AIM OF THE TASK: Working from the listing below, pick each line containing the word "reflexivity" and copy it.

-*-*-

(** [fits phases evs]: the events come phase by phase, in the order of the
    phases; a phase may stay empty. *)
Inductive fits : list phase -> list event -> Prop :=
| fits_nothing : fits [] []
| fits_skip ph phases evs :
    fits phases evs -> fits (ph :: phases) evs
| fits_more P phases ev evs :
    P ev = true -> fits (any_number P :: phases) evs ->
    fits (any_number P :: phases) (ev :: evs)
| fits_one P phases ev evs :
    P ev = true -> fits phases evs -> fits (at_most_one P :: phases) (ev :: evs).

(** [follows phases m]: whatever the environment does, the events of a run
    of [m] fit the phases. *)
Definition follows (phases : list phase) {A} (m : M A) : Prop :=
  forall o st, exists evs, trace (m o st).1 = trace st ++ evs /\ fits phases evs.

(** The sections of [main_worker]: joining the process group, barrier (a)
    for the local ranks outside [{-1, 0}], data acquisition, barrier (b) for
    the local ranks in [{-1, 0}], [time.time()], [fit], [time.time()],
    barrier (c), the checkpoint and prediction section, and the
    tear-down. *)
Definition worker_phases (local_rank : Z) : list phase :=
  [at_most_one is_init;
   at_most_one (fun ev => is_barrier ev && negb (py_in local_rank [-1; 0]));
   any_number is_data;
   at_most_one (fun ev => is_barrier ev && py_in local_rank [-1; 0]);
   at_most_one is_time;
   at_most_one is_fit_call;
   at_most_one is_time;
   at_most_one is_barrier;
   any_number is_final;
   at_most_one is_destroy].

(** [runs_on m]: a run of [m] in which every library call returns ends
    normally. *)
Definition runs_on {A} (m : M A) : Prop :=
  forall o st, exists evs,
    trace (m o st).1 = trace st ++ evs /\
    (forallb ev_succeeded evs = true -> exists a, (m o st).2 = Ok a).

(** The data of the [write] calls of a run, with the file written to. *)
Definition write_call (ev : event) : option (string * string) :=
  match ev with
  | Ev (Write filehandle data) _ => Some (filehandle, data)
  | _ => None
  end.

Definition write_calls (evs : list event) : list (string * string) :=
  omap write_call evs.

End RunShapes.


(** A command line with [--node_count 0]. *)
Definition args_zero_nodes : Args.t := {|
  Args.rank := 0;
  Args.dist_url := "tcp://127.0.0.1:29501";
  Args.node_count := 0;
  Args.cache_dir := "./";
  Args.data_dir := "./";
  Args.output_dir := "./";
  Args.quick_run := "false";
  Args.model_name := "distilbert-base-uncased";
  Args.encoder := "transformer";
  Args.max_pos_length := 512;
  Args.learning_rate := (1 # 1000)%Q;
  Args.batch_size := 5;
  Args.max_steps := PyFloat (inject_Z 10000);
  Args.warmup_steps := PyFloat (inject_Z 5000);
  Args.top_n := 3;
  Args.summary_filename := "generated_summaries.txt";
  Args.model_filename := "dist_extsum_model.pt";
  Args.train_file := None;
  Args.test_file := None
|}.

(** A full run with a [--max_steps] of 400 digits. *)
Definition args_huge_steps : Args.t :=
  with_steps Args.defaults (PyInt (10 ^ 400)) (PyFloat (inject_Z 5000)).

(** A machine on which counting the devices fails, and one without any
    device. *)
Definition oracle_no_cuda : oracle :=
  oracle_raising
    (fun ev =>
       match ev with
       | Ev DeviceCount _ => Some (LibraryError "no CUDA")
       | _ => None
       end)
    [].

Definition oracle_cpu_only : oracle :=
  fun A _ c =>
    Ok (match c in call T return T with
        | DeviceCount => 0
        | c' => canned [] c'
        end).

(* ===================================================================== *)
(** ** Reasoning about runs *)
(* ===================================================================== *)

Section Runs.
Context {ext : Externals}.

Lemma bind_unfold {A B} (m : M A) (f : A -> M B) o st :
  (m ≫= f) o st =
  match m o st with
  | (st', Ok a) => f a o st'
  | (st', Raised e) => (st', Raised e)
  end.
Proof. reflexivity. Qed.

Lemma truediv_zero x : truediv x 0 = Raised ZeroDivisionError.
Proof. now destruct x. Qed.

Lemma truediv_Ok x d v :
  truediv x d = Ok v -> d <> 0 /\ v = PyFloat (num_value x / inject_Z d).
Proof.
  unfold truediv. destruct x as [z | q]; simpl.
  - destruct (Z.eqb_spec d 0); [discriminate |].
    destruct (quotient_too_large z d); [discriminate |]. intros H. now injection H as <-.
  - destruct (too_large_for_float d); [discriminate |].
    destruct (Z.eqb_spec d 0); [discriminate |]. intros H. now injection H as <-.
Qed.

Lemma append_cons c s t : String c s +:+ t = String c (s +:+ t).
Proof. reflexivity. Qed.

Lemma append_nil_r s : s +:+ EmptyString = s.
Proof. induction s as [| c s IH]; [reflexivity |]. now rewrite append_cons, IH. Qed.

Lemma append_assoc s t u : (s +:+ t) +:+ u = s +:+ (t +:+ u).
Proof. induction s as [| c s IH]; [reflexivity |]. now rewrite !append_cons, IH. Qed.

Lemma bind_Ok {A B} (m : M A) (f : A -> M B) o st st' b :
  (m ≫= f) o st = (st', Ok b) ->
  exists a st1, m o st = (st1, Ok a) /\ f a o st1 = (st', Ok b).
Proof.
  rewrite bind_unfold. destruct (m o st) as [st1 [a | e]]; intros H; [eauto | discriminate].
Qed.

Lemma do_call_Ok {A} (c : call A) o st st' a :
  do_call c o st = (st', Ok a) -> st' = with_event st (Ev c (Ok a)).
Proof. unfold do_call, with_event. intros H. injection H as <- E. now rewrite E. Qed.

Lemma print_Ok fmt vals o st st' u :
  print fmt vals o st = (st', Ok u) -> st' = with_line st fmt vals.
Proof. unfold print. intros H. now injection H as <- _. Qed.

Lemma ret_Ok {A} (x a : A) o st st' :
  ret x o st = (st', Ok a) -> st' = st /\ a = x.
Proof. unfold ret. intros H. injection H as <- <-. auto. Qed.

Lemma lift_Ok {A} (r : result A) a o st st' :
  lift r o st = (st', Ok a) -> st' = st /\ r = Ok a.
Proof. unfold lift. intros H. injection H as <- <-. auto. Qed.

Lemma update_files_Ok f o st st' u :
  update_files f o st = (st', Ok u) -> st' = with_files st f.
Proof. unfold update_files. intros H. now injection H as <- _. Qed.

Lemma py_write_Ok h data o st st' u :
  py_write h data o st = (st', Ok u) ->
  trace st' = trace st ++ [Ev (Write h data) (Ok tt)] /\
  files st' = <[h := default EmptyString (files st !! h) +:+ data]> (files st) /\
  environ st' = environ st.
Proof.
  unfold py_write. intros H.
  apply bind_Ok in H. destruct H as ([] & st1 & H1 & H2).
  apply do_call_Ok in H1. apply update_files_Ok in H2. subst. auto.
Qed.

Lemma write_items_Ok h items : forall o st st' u content,
  write_items h items o st = (st', Ok u) ->
  files st !! h = Some content ->
  trace st' = trace st ++ map (fun item => Ev (Write h (format_line item)) (Ok tt)) items /\
  files st' = <[h := content +:+ summary_text items]> (files st) /\
  environ st' = environ st.
Proof.
  induction items as [| item rest IH]; intros o st st' u content H Hc; simpl in H.
  - apply ret_Ok in H. destruct H as [-> _]. simpl.
    rewrite app_nil_r, append_nil_r, insert_id by exact Hc. auto.
  - apply bind_Ok in H. destruct H as (u1 & st1 & H1 & H2).
    apply py_write_Ok in H1. destruct H1 as (T1 & F1 & E1).
    rewrite Hc in F1. simpl in F1.
    eapply IH in H2; [| rewrite F1; apply lookup_insert_eq].
    destruct H2 as (T2 & F2 & E2).
    rewrite T2, T1, F2, F1, E2, E1. simpl.
    rewrite <- app_assoc, insert_insert_eq, append_assoc. auto.
Qed.

Lemma write_list_to_file_Ok items filename o st st' u :
  _write_list_to_file items filename o st = (st', Ok u) ->
  trace st' = trace st ++
    [Ev (Open filename "w") (Ok tt)] ++
    map (fun item => Ev (Write filename (format_line item)) (Ok tt)) items ++
    [Ev (Close filename) (Ok tt)] /\
  files st' = <[filename := summary_text items]> (files st) /\
  environ st' = environ st.
Proof.
  unfold _write_list_to_file, py_open. intros H.
  apply bind_Ok in H. destruct H as (h & st1 & H1 & H).
  apply bind_Ok in H1. destruct H1 as ([] & st2 & H1 & H2).
  apply do_call_Ok in H1.
  apply bind_Ok in H2. destruct H2 as ([] & st3 & H2 & H3).
  apply update_files_Ok in H2.
  apply ret_Ok in H3. destruct H3 as [-> ->].
  unfold finally in H.
  destruct (write_items filename items o st3) as [st4 r] eqn:Hw.
  destruct (py_close filename o st4) as [st5 [[] | e]] eqn:Hc; [| discriminate].
  injection H as <- ->.
  eapply write_items_Ok in Hw; [| subst; simpl; apply lookup_insert_eq].
  destruct Hw as (T4 & F4 & E4).
  apply do_call_Ok in Hc. subst st5 st3 st2. simpl in *.
  rewrite T4, F4, E4, insert_insert_eq, <- !app_assoc. auto.
Qed.


Lemma emitted_app {A} (m : M A) o st evs :
  trace (m o st).1 = trace st ++ evs -> emitted m o st = evs.
Proof.
  intros H. unfold emitted. rewrite H. apply drop_app_length.
Qed.

Lemma returns_lift {A} (r : result A) a : returns (lift r) a -> r = Ok a.
Proof. intros (o & st & st' & H). unfold lift in H. congruence. Qed.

-*-*-

FINISHED TASK:
Proof. reflexivity. Qed.
Proof. reflexivity. Qed.
Proof. induction s as [| c s IH]; [reflexivity |]. now rewrite append_cons, IH. Qed.
Proof. induction s as [| c s IH]; [reflexivity |]. now rewrite !append_cons, IH. Qed.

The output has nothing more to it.